The Bone Temple picks up right where 28 Years Later left off, after Spike's last, very out-there encounter with Jimmy Crystal and his cult. That meeting turns into a waking nightmare Spike can't shake. Over in a parallel thread, Dr. Kelson stumbles into a shocking new relationship with implications big enough to reshape what these survivors think the world is now. The movie doubles down on the idea that the infected aren't the worst thing out there anymore — the living might be even scarier.

Who is steering the ship (and absolutely flooring people)?

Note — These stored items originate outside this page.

(** The end of [alloc_dir_ent], at the last of the entries. *)
Lemma wp_alloc_finish s h n :
  dir_ok s → (0 < n)%nat → (h + n ≤ length (ents s))%nat →
  wp ('(o, it) ← iter_next efs tree_oom (fwd Enum (h + n));
      match o with
      | Some _ => write_to_current_ent efs tree_oom it unused_and_last_entry;; h ← unwrap (di_offset it); put_fc_hint h
      | None => size ← get_file_size; put_fc_hint size
      end;; mret (32 * Z.of_nat (h + n - 1))) (fun r s' => alloc_post s h n r s' ∧ dir_step s s') s.
Proof.
  intros Hd Hn Hle. pose proof (ents_length s Hd) as Hl. wp_step. eapply wp_mono; [by apply (wp_next_fwd s Enum)|].
  intros x s1 (Hs1 & ->). unfold abs_next. cbn [range is_enum]. pose proof Hs1 as (Hd1 & He1 & _).
  destruct (ents s !! (h + n)%nat) as [e|] eqn:E.
  - rewrite (drop_S _ _ _ E). cbn [list_find]. rewrite decide_True by done. rewrite Nat.add_0_r.
    pose proof (lookup_lt_Some _ _ _ E). wp_step. wp_step.
    eapply wp_mono; [apply (wp_write_current s1 _ (h + n)); [done|done|by rewrite He1|done]|].
    intros [] s2 Hs2. wp_step. eapply wp_unwrap; [done|]. pose proof Hs2 as (Hd2 & He2 & _).
    eapply wp_mono; [by apply wp_put_hint|]. intros [] s3 (Hd3 & He3 & Hh3 & Hst3). wp_step.
    rewrite He1 in He2. unfold alloc_post. rewrite He3, He2, length_insert.
    split_and!; [done|done|done|by rewrite take_insert_ge by lia|lia| |].
    + intros x. rewrite list_lookup_insert_eq by lia. by intros [= <-].
    + eapply dir_step_trans; [by apply same_dir_step|]. by eapply dir_step_trans; [eapply dir_upd_step|].
  - apply lookup_ge_None in E. rewrite drop_ge by lia. cbn [list_find]. unfold get_file_size, get_content. repeat wp_step.
    pose proof (ents_length s1 Hd1) as Hl1. eapply wp_mono; [by apply wp_put_hint|]. intros [] s3 (Hd3 & He3 & Hh3 & Hst3). wp_step.
    unfold alloc_post. rewrite Hh3, He3, He1. rewrite He1 in Hl1. split_and!; [done|done|lia|done|lia| |].
    + intros x Hx%lookup_lt_Some. lia.
    + by eapply dir_step_trans; [apply same_dir_step|].
Qed.

Lemma alloc_post_same s s1 h n r s' : same_dir s s1 → alloc_post s1 h n r s' → alloc_post s h n r s'.
Proof. intros (_ & He & _) (? & ? & ? & Ht & ?). unfold alloc_post. by rewrite Ht, He. Qed.
Definition redirect (path : list Z) : list Z :=
  let path := if bool_decide (path ∈ [chars "/touch"; chars "/rm"; chars "/ls"]) then chars "/busybox" else path in
  let path :=
    if bool_decide (path ∈ [chars "/lib/ld-musl-riscv64.so.1"; chars "/lib/ld-musl-riscv64-sf.so.1";
                            chars "/lib/ld-linux-riscv64-lp64d.so.1"])
    then chars "/libc.so" else path in
  if bool_decide (path = chars "/usr/lib/tls_get_new-dtv_dso.so") then chars "./libtls_get_new-dtv_dso.so" else path.

(** The file that is opened, and the node it belongs to. *)
Definition open (self : nat) (path : list Z) (flags : Z) (special_use : bool) : ST Tree (Result (F * nat)) :=
  let path := redirect path in
  start ← start_node self path;
  cache ← gets path_cache;
  cached ← upgrade cache.2;
  inode ←? (if starts_with_slash path && bool_decide (path = cache.1)
            then match cached with Some n => mret (Okay n) | None => open_lookup start path flags end
            else open_lookup start path flags);
  _ ←? open_checks inode flags;
  (if special_use then add_special_use inode else mret tt);;
  (if starts_with_slash path && negb (bool_decide (path = cache.1)) then put_path_cache (path, Some inode) else mret tt);;
  x ← get_node inode;
  f ← on_fs (file_open (node_file x) flags special_use);
  mret (Okay (f, inode)).

Definition mkdir (self : nat) (path : list Z) : ST Tree (Result unit) :=
  start ← start_node self path;
  let components := parse_dir_path path in
  inode ←? cd_comp start (removelast components);
  match last components with
  | None => mret (Err EEXIST)
  | Some last_comp =>
      r ← try_to_open_subfile inode last_comp;
      match r with
      | Okay _ => mret (Err EEXIST)
      | Err errno =>
          if negb (errno =? ENOENT) then mret (Err errno)
          else
            _ ←? create_child inode last_comp Directory;
            mret (Okay tt)
      end
  end.

(** ** Removing *)

(** [children.remove(&key)] *)
Definition remove_child (n : nat) (key : list Z) : ST Tree (option nat) :=
  x ← get_node n;
  c ← unwrap (children x);
  set_children n (Some (delete key c));;
  mret (c !! key).

Definition tree_delete (self : nat) (path : list Z) (delete_directory : bool) : ST Tree (Result unit) :=
  if bool_decide (last (split_path path) = Some DOT) then mret (Err EINVAL)
  else
    start ← start_node self path;
    let components := parse_dir_path path in
    last_comp ← unwrap (last components);
    inode ←? cd_comp start components;
    x ← get_node inode;
    if 0 <? spe_usage x then mret (Err EBUSY)
    else
      d ← file_is_dir (node_file x);
      if negb delete_directory && d then mret (Err EISDIR)
      else if delete_directory && negb d then mret (Err ENOTDIR)
      else
        par ← upgrade (father x);
        match par with
        | None => mret (Err EACCES)
        | Some par_inode =>
            _ ←? on_fs (file_unlink (node_file x) true);
            value ← remove_child par_inode last_comp;
            release_opt [inode] value;;
            release [] inode;;
            mret (Okay tt)
        end.

(** ** Renaming *)

(** [new_comps.starts_with(&old_comps)] *)
Definition comps_prefix (old new : list (list Z)) : bool := bool_decide (take (length old) new = old).

(** The guard of the new parent's children lives until the end of the [match] on
    the lookup.  Taking the new name out locks them again: the call does not return. *)
Definition rename_over (old_inode new_par_inode : nat) (new_key : list Z) : ST Tree (Result unit) :=
  old ← get_node old_inode;
  r ← try_to_open_subfile new_par_inode new_key;
  match r with
  | Err errno => mret (if errno =? ENOENT then Okay tt else Err errno)
  | Okay new_inode =>
      new ← get_node new_inode;
      nd ← file_is_dir (node_file new);
      od ← file_is_dir (node_file old);
      if nd && negb od then mret (Err EISDIR)
      else if od && negb nd then mret (Err ENOTDIR)
      else if 0 <? spe_usage new then mret (Err EBUSY)
      else
        par ← get_node new_par_inode;
        _ ←? on_fs (file_unlink (node_file par) true);
        out_of_fuel
  end.
(* ===== verification/RamFs.v ===== *)
(** * A file system in memory

    An instance of the trait [File] of [Tree.v], for examples of the calls of the
    directory tree: numbered files with a type, a size and, for directories, the
    names in them.  As in the FAT file system a directory with names in it cannot
    be unlinked. *)

From S2P Require Import Prelude Config FdTable Utf Layout OSInode Tree.

Record RamFile : Type := mkRamFile { rf_type : DiskInodeType; rf_size : Z; rf_names : list (list Z * nat) }.

Record Ram : Type := mkRam { rf_files : gmap nat RamFile; rf_next : nat }.

Definition ram_file (f : nat) : ST Ram RamFile :=
  s ← get_st;
  unwrap (rf_files s !! f).

Definition ram_put (f : nat) (x : RamFile) : ST Ram unit := modify (fun s => mkRam (<[f := x]> (rf_files s)) (rf_next s)).

(** The names of a directory that are not [f]. *)
Definition ram_without (f : nat) (x : RamFile) : RamFile :=
  mkRamFile (rf_type x) (rf_size x) (filter (fun e => e.2 ≠ f) (rf_names x)).

Definition ram_link (d : nat) (name : list Z) (f : nat) : ST Ram (Result unit) :=
  x ← ram_file d;
  ram_put d (mkRamFile (rf_type x) (rf_size x) (rf_names x ++ [(name, f)]));;
  mret (Okay tt).

Definition ram_create (d : nat) (name : list Z) (ft : DiskInodeType) : ST Ram (Result nat) :=
  f ← gets rf_next;
  modify (fun s => mkRam (<[f := mkRamFile ft 0 []]> (rf_files s)) (f + 1));;
  _ ←? ram_link d name f;
  mret (Okay f).

Definition ram_unlink (f : nat) (delete : bool) : ST Ram (Result unit) :=
  x ← ram_file f;
  if bool_decide (rf_type x = Directory) && negb (bool_decide (rf_names x = [])) then mret (Err ENOTEMPTY)
  else
    modify (fun s => mkRam (ram_without f <$> rf_files s) (rf_next s));;
    mret (Okay tt).

Definition ram_truncate (f : nat) (size : Z) : ST Ram (Result unit) :=
  x ← ram_file f;
  ram_put f (mkRamFile (rf_type x) size (rf_names x));;
  mret (Okay tt).

#[global] Instance ram_trait : FileTrait Ram nat := {
  file_get_type f := x ← ram_file f; mret (rf_type x);
  file_open f _ _ := mret f;
  file_open_subfile f := x ← ram_file f; mret (Okay (rf_names x));
  file_create := ram_create;
  file_link_child := ram_link;
  file_unlink := ram_unlink;
  file_truncate_size := ram_truncate;
  file_oom _ := mret 0;
  file_drop _ := mret tt;
}.

(** "/a" and "/d/f" are files of five bytes, "/e" is an empty directory. *)
Definition ram_sample : Ram :=
  mkRam (list_to_map [(0%nat, mkRamFile Directory 0 [(chars "a", 1%nat); (chars "d", 2%nat); (chars "e", 4%nat)]);
    (1%nat, mkRamFile File 5 []); (2%nat, mkRamFile Directory 0 [(chars "f", 3%nat)]); (3%nat, mkRamFile File 5 []);
    (4%nat, mkRamFile Directory 0 [])]) 5.

(** The tree and the result after a call. *)
Definition after {A} (m : ST (@Tree Ram nat) A) (t : @Tree Ram nat) : @Tree Ram nat :=
  match m t with Ok (_, t') => t' | _ => t end.

Definition returns {A} (m : ST (@Tree Ram nat) A) (t : @Tree Ram nat) : option A :=
  match m t with Ok (a, _) => Some a | _ => None end.
(** A node has one path from the root. *)
Lemma resolve_unique D t ks1 ks2 m :
  wf D t → no_dots ks1 → no_dots ks2 → resolve t (root t) ks1 = Some m → resolve t (root t) ks2 = Some m → ks1 = ks2.
Proof.
  intros Hw. revert ks2 m. induction ks1 as [|k1 ks1 IH] using rev_ind; intros ks2 m Hd1 Hd2 H1 H2.
  - injection H1 as <-. destruct ks2 as [|k2 ks2 _] using rev_ind; [done|]. apply resolve_snoc in H2 as (p & _ & Hc); [|done].
    by destruct (wf_child D t Hw p k2 _ Hc).
  - apply resolve_snoc in H1 as (p1 & Hp1 & Hc1); [|done]. destruct (wf_child D t Hw p1 k1 m Hc1) as (Hm & _ & y & Hy & Hf).
    destruct ks2 as [|k2 ks2 _] using rev_ind; [injection H2 as E; congruence|]. apply resolve_snoc in H2 as (p2 & Hp2 & Hc2); [|done].
    destruct (wf_child D t Hw p2 k2 m Hc2) as (_ & _ & y' & Hy' & Hf'). assert (p1 = p2) as <- by congruence.
    rewrite (wf_unique D t Hw p1 k1 k2 m Hc1 Hc2). f_equal. apply (IH ks2 p1); [by apply no_dots_app in Hd1 as []|by apply no_dots_app in Hd2 as []|done|done].
Qed.

Lemma resolve_reach t n ks m : no_dots ks → resolve t n ks = Some m → rtc (edge t) n m.
Proof.
  intros Hd. revert m. induction ks as [|k ks IH] using rev_ind; intros m Hr; [by injection Hr as <-|].
  apply resolve_snoc in Hr as (p & Hp & Hc); [|done]. eapply rtc_r; [apply IH; [by apply no_dots_app in Hd as []|done]|by exists k].
Qed.

(** A path stays if the steps on it stay. *)
Lemma resolve_transfer t t' n ks m :
  no_dots ks → resolve t n ks = Some m →
  (∀ ks1 k ks2 a b, ks = ks1 ++ k :: ks2 → resolve t n ks1 = Some a → child t a k b → child t' a k b) → resolve t' n ks = Some m.
Proof.
  revert m. induction ks as [|k ks IH] using rev_ind; intros m Hd Hr Hs; [done|].
  pose proof Hr as (p & Hp & Hc)%resolve_snoc; [|done]. apply resolve_snoc; [done|]. exists p. split.
  - apply IH; [by apply no_dots_app in Hd as []|done|]. intros ks1 k' ks2 a b -> Ha. apply (Hs ks1 k' (ks2 ++ [k])); [by rewrite <-app_assoc|done].
  - by apply (Hs ks k []).
Qed.

(** The new name is free, or [rename] fails. *)
Lemma wlp_rename_over oi np nk t :
  wf ∅ t → wlp (rename_over oi np nk) (fun r t' => wf ∅ t' ∧ (r = Okay tt → ext t t')) t.
Proof.
  intros Hw. unfold rename_over, get_node. repeat tree_step. eapply wlp_mono; [by apply wlp_try_to_open|].
  intros r t4 (Hw4 & He4 & _ & _). destruct r as [ni|e]; [|by tree_step].
  repeat tree_step. eapply wlp_mono; [apply wlp_is_dir|]. intros nd t5 Hs5. tree_step. eapply wlp_mono; [apply wlp_is_dir|]. intros od t6 Hs6.
  assert (same_tree t4 t6) as Hs by (eapply same_trans; [exact Hs5|exact Hs6]). pose proof (same_wf ∅ t4 t6 Hs Hw4) as Hw6.
  repeat (case_match; [by tree_step|]). repeat tree_step. eapply wlp_mono; [apply wlp_on_fs_same|]. intros r t7 Hs7.
  destruct r as [[]|e]; [by intros ? ? ?|]. split; [by eapply same_wf|done].
Qed.

Lemma removelast_snoc {A} (l : list A) a : last l = Some a → l = removelast l ++ [a].
Proof. intros (l' & ->)%last_Some. by rewrite removelast_last. Qed.

(** The local variables of [rename] go out of scope. *)
Lemma wlp_release_held oi np op D t :
  wf D t → (∀ d, d ∈ D → d ∈ [oi; np; op]) →
  wlp (release [np; op] oi;; release [op] np;; release [] op) (fun _ t' => wf ∅ t') t.
Proof.
  intros Hw HD. tree_step. eapply wlp_mono; [by apply wlp_release|]. intros ? t1 (D1 & Hw1 & HD1 & _). tree_step.
  eapply wlp_mono; [by apply wlp_release|]. intros ? t2 (D2 & Hw2 & HD2 & _).
  eapply wlp_mono; [by apply wlp_release|]. intros ? t3 (D3 & Hw3 & HD3 & _).
  assert (D3 = ∅) as ->; [|done]. apply set_eq. intros d. split; [|set_solver]. intros Hd.
  destruct (HD3 d Hd) as [[Hd2 ?]|?%elem_of_nil]; [|done]. destruct (HD2 d Hd2) as [[Hd1 ?]|?]; [|set_solver].
  destruct (HD1 d Hd1) as [[Hd0 ?]|?]; [|set_solver]. specialize (HD d Hd0). set_solver.
Qed.

Lemma wlp_set_father D v f t :
  wf D t → v ∈ D → wlp (set_father v f) (fun _ t' => wf D t' ∧ root t' = root t ∧ (∀ a k b, child t' a k b ↔ child t a k b) ∧
    ∃ y, nodes t' !! v = Some y ∧ father y = f) t.
Proof.
  intros Hw Hv. unfold set_father, get_node, put_node, put_nodes. repeat tree_step. rename a into x, H into Hx. cbn [nodes root]. split_and!.
  - eapply (wf_put_node D t); try done. by right.
  - done.
  - intros n1 k b. unfold child. cbn [nodes]. destruct (decide (n1 = v)) as [->|]; [rewrite lookup_insert_eq, Hx|by rewrite lookup_insert_ne].
    split; intros (y & c & [= <-] & Hc & Hk); by eexists _, c.
  - rewrite lookup_insert_eq. by eexists.
Qed.

Lemma wlp_rename_files oi np ok t : wlp (rename_files oi np ok) (fun _ t' => same_tree t t') t.
Proof.
  unfold rename_files, get_node. repeat tree_step. eapply wlp_mono; [apply wlp_on_fs_same|]. intros [[]|e] t1 Hs1; [|done].
  case_match; [by tree_step|]. eapply wlp_mono; [apply wlp_on_fs_same|]. intros ? t2 Hs2. eapply same_trans; [exact Hs1|exact Hs2].
Qed.

(** The last part of [rename]: [value] is loose and [np] below the root. *)
Lemma wlp_rename_finish oi np op value nk ok D t :
  wf (D ∪ {[value]}) t → (∀ d, d ∈ D → d ∈ [oi; np; op]) → rtc (edge t) (root t) np →
  wlp (r ← rename_files oi np ok;
       res ← (match r with
              | Err errno => release [oi; np; op] value;; mret (Err errno)
              | Okay _ => set_father value (Some np);; insert_child np nk value;; mret (Okay tt)
              end);
       release [np; op] oi;; release [op] np;; release [] op;; mret res) (fun _ t' => wf ∅ t') t.
Proof.
  intros Hw HD Hr.
  assert (∀ (res : Result unit) D1 t1, wf D1 t1 → (∀ d, d ∈ D1 → d ∈ [oi; np; op]) →
    wlp (release [np; op] oi;; release [op] np;; release [] op;; mret res) (fun _ t' => wf ∅ t') t1) as Hfin.
  { intros res D1 t1 Hw1 HD1. intros a t' E. eapply (wlp_release_held oi np op D1 t1 Hw1 HD1 tt t').
    unfold mbind, st_bind in *. destruct (release [np; op] oi t1) as [[? t2]| |]; [|done..].
    destruct (release [op] np t2) as [[? t3]| |]; [|done..]. destruct (release [] op t3) as [[[] t4]| |]; [|done..]. by injection E as <- <-. }
  tree_step. eapply wlp_mono; [apply wlp_rename_files|]. intros r t1 Hs1. pose proof (same_wf _ t t1 Hs1 Hw) as Hw1. destruct Hs1 as (En & Er & _).
  assert (rtc (edge t1) (root t1) np) as Hr1.
  { rewrite Er. eapply rtc_subrel; [|exact Hr]. intros n1 n2 (k & Hk). exists k. unfold child. by rewrite En. }
  tree_step. destruct r as [[]|e].
  - repeat tree_step. eapply wlp_mono; [apply (wlp_set_father _ value (Some np) t1 Hw1); set_solver|]. intros ? t2 (Hw2 & Er2 & Hc2 & y & Hy & Hf).
    tree_step. eapply wlp_mono; [eapply (wlp_insert_child _ np nk value y t2 Hw2); [set_solver|done|done|]|].
    { rewrite Er2. eapply rtc_subrel; [|exact Hr1]. intros n1 n2 (k & Hk). exists k. by apply Hc2. }
    intros ? t3 [(D3 & Hw3 & HD3) _]. tree_step. eapply Hfin; [done|]. intros d Hd. apply HD. set_solver.
  - tree_step. eapply wlp_mono; [by apply wlp_release|]. intros ? t2 (D2 & Hw2 & HD2 & _). tree_step. eapply Hfin; [done|].
    intros d Hd. destruct (HD2 d Hd) as [[Hd' Hne]|]; [|done]. apply HD. set_solver.
Qed.

(** After the old name is taken out, the new parent is still below the root. *)
Lemma rename_parent_kept t t' oc ok op nc np x c :
  wf ∅ t → no_dots oc → no_dots nc → resolve t (root t) oc = Some op → resolve t (root t) nc = Some np →
  nodes t !! op = Some x → with_children t op x (delete ok c) t' → children x = Some c →
  ¬ (oc ++ [ok]) `prefix_of` nc → rtc (edge t') (root t') np.
Proof.
  intros Hw Hdo Hdn Hop Hnp Hx Hwc Hc Hnpre. pose proof Hwc as (_ & Er & _). rewrite Er.
  eapply (resolve_reach t' _ nc); [done|]. eapply resolve_transfer; [done|exact Hnp|]. intros ks1 k ks2 a b E Ha Hab.
  assert (no_dots ks1) as Hd1 by (rewrite E in Hdn; by apply no_dots_app in Hdn as []).
  apply (with_children_child t op x _ t' a k b Hx Hwc). destruct (decide (a = op)) as [->|Hne]; [right|by left].
  split; [done|]. apply lookup_delete_Some. destruct Hab as (x1 & c1 & Hx1 & Hc1 & Hk). simplify_eq. split; [|done]. intros <-. apply Hnpre.
  rewrite (resolve_unique ∅ t ks1 oc op Hw Hd1 Hdo Ha Hop). exists ks2. by rewrite <-app_assoc.
Qed.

Even though Danny Boyle directed the previous 28 Years Later, this sequel is Nia DaCosta's show, and critics are clearly into the handoff. Alex Garland wrote the screenplay, and Boyle stays involved as producer.

Who is in it?

Ralph Fiennes returns as Dr. Kelson, Jack O'Connell is back as Jimmy Crystal, and Alfie Williams reprises Spike. Chi Lewis-Parry returns as the infected Alpha Samson. From the sound of it, O'Connell and Fiennes are the ones audiences will be talking about on the ride home.

Release date

28 Years Later: The Bone Temple opens in theaters on January 16, 2026. Early December reactions are already calling it audacious, gnarly, and yes, a little strange — which, for this series, feels like exactly the point.